**WORK TO COMPLETE:** Write each entry out again exactly, with nothing omitted.

**DATA IN THIS EXERCISE:**

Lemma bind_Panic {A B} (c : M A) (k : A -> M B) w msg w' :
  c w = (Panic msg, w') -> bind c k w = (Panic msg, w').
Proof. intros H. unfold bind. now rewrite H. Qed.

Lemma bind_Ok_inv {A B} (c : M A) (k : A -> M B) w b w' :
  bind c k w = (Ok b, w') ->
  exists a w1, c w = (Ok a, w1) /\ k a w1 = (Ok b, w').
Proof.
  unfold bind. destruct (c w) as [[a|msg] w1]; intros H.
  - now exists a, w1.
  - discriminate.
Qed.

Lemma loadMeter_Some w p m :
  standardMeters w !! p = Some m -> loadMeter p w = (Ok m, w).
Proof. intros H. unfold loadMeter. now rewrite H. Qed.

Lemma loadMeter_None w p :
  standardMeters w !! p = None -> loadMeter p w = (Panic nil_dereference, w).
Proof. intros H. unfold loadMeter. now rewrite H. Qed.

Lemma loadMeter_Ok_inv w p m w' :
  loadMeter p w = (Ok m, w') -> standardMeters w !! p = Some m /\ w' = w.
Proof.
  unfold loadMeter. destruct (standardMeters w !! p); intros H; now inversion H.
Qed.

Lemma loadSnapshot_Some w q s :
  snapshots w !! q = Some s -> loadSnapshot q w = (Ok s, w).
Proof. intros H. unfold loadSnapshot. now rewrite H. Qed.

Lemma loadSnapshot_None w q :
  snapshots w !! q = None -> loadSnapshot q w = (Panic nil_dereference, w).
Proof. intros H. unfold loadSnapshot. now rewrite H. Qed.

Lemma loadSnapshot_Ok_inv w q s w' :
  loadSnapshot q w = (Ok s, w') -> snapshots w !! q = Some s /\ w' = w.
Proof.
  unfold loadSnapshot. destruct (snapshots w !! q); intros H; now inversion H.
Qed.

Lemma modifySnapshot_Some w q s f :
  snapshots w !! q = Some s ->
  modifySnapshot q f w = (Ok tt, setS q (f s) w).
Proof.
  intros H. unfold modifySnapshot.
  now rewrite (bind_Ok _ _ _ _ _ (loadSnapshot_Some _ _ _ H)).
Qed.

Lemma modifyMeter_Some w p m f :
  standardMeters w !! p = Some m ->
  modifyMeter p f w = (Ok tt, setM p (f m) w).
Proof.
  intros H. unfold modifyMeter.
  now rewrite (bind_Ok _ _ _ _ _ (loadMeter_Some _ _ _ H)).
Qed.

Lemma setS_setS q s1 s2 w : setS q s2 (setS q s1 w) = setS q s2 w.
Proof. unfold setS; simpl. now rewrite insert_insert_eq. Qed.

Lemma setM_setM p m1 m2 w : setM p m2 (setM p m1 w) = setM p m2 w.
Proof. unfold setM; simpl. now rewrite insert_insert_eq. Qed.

**ANSWER BELOW:**
Lemma bind_Panic {A B} (c : M A) (k : A -> M B) w msg w' :
  c w = (Panic msg, w') -> bind c k w = (Panic msg, w').
Proof. intros H. unfold bind. now rewrite H. Qed.

Lemma bind_Ok_inv {A B} (c : M A) (k : A -> M B) w b w' :
  bind c k w = (Ok b, w') ->
  exists a w1, c w = (Ok a, w1) /\ k a w1 = (Ok b, w').
Proof.
  unfold bind. destruct (c w) as [[a|msg] w1]; intros H.
  - now exists a, w1.
  - discriminate.
Qed.

Lemma loadMeter_Some w p m :
  standardMeters w !! p = Some m -> loadMeter p w = (Ok m, w).
Proof. intros H. unfold loadMeter. now rewrite H. Qed.

Lemma loadMeter_None w p :
  standardMeters w !! p = None -> loadMeter p w = (Panic nil_dereference, w).
Proof. intros H. unfold loadMeter. now rewrite H. Qed.

Lemma loadMeter_Ok_inv w p m w' :
  loadMeter p w = (Ok m, w') -> standardMeters w !! p = Some m /\ w' = w.
Proof.
  unfold loadMeter. destruct (standardMeters w !! p); intros H; now inversion H.
Qed.

Lemma loadSnapshot_Some w q s :
  snapshots w !! q = Some s -> loadSnapshot q w = (Ok s, w).
Proof. intros H. unfold loadSnapshot. now rewrite H. Qed.

Lemma loadSnapshot_None w q :
  snapshots w !! q = None -> loadSnapshot q w = (Panic nil_dereference, w).
Proof. intros H. unfold loadSnapshot. now rewrite H. Qed.

Lemma loadSnapshot_Ok_inv w q s w' :
  loadSnapshot q w = (Ok s, w') -> snapshots w !! q = Some s /\ w' = w.
Proof.
  unfold loadSnapshot. destruct (snapshots w !! q); intros H; now inversion H.
Qed.

Lemma modifySnapshot_Some w q s f :
  snapshots w !! q = Some s ->
  modifySnapshot q f w = (Ok tt, setS q (f s) w).
Proof.
  intros H. unfold modifySnapshot.
  now rewrite (bind_Ok _ _ _ _ _ (loadSnapshot_Some _ _ _ H)).
Qed.

Lemma modifyMeter_Some w p m f :
  standardMeters w !! p = Some m ->
  modifyMeter p f w = (Ok tt, setM p (f m) w).
Proof.
  intros H. unfold modifyMeter.
  now rewrite (bind_Ok _ _ _ _ _ (loadMeter_Some _ _ _ H)).
Qed.

Lemma setS_setS q s1 s2 w : setS q s2 (setS q s1 w) = setS q s2 w.
Proof. unfold setS; simpl. now rewrite insert_insert_eq. Qed.

Lemma setM_setM p m1 m2 w : setM p m2 (setM p m1 w) = setM p m2 w.
Proof. unfold setM; simpl. now rewrite insert_insert_eq. Qed.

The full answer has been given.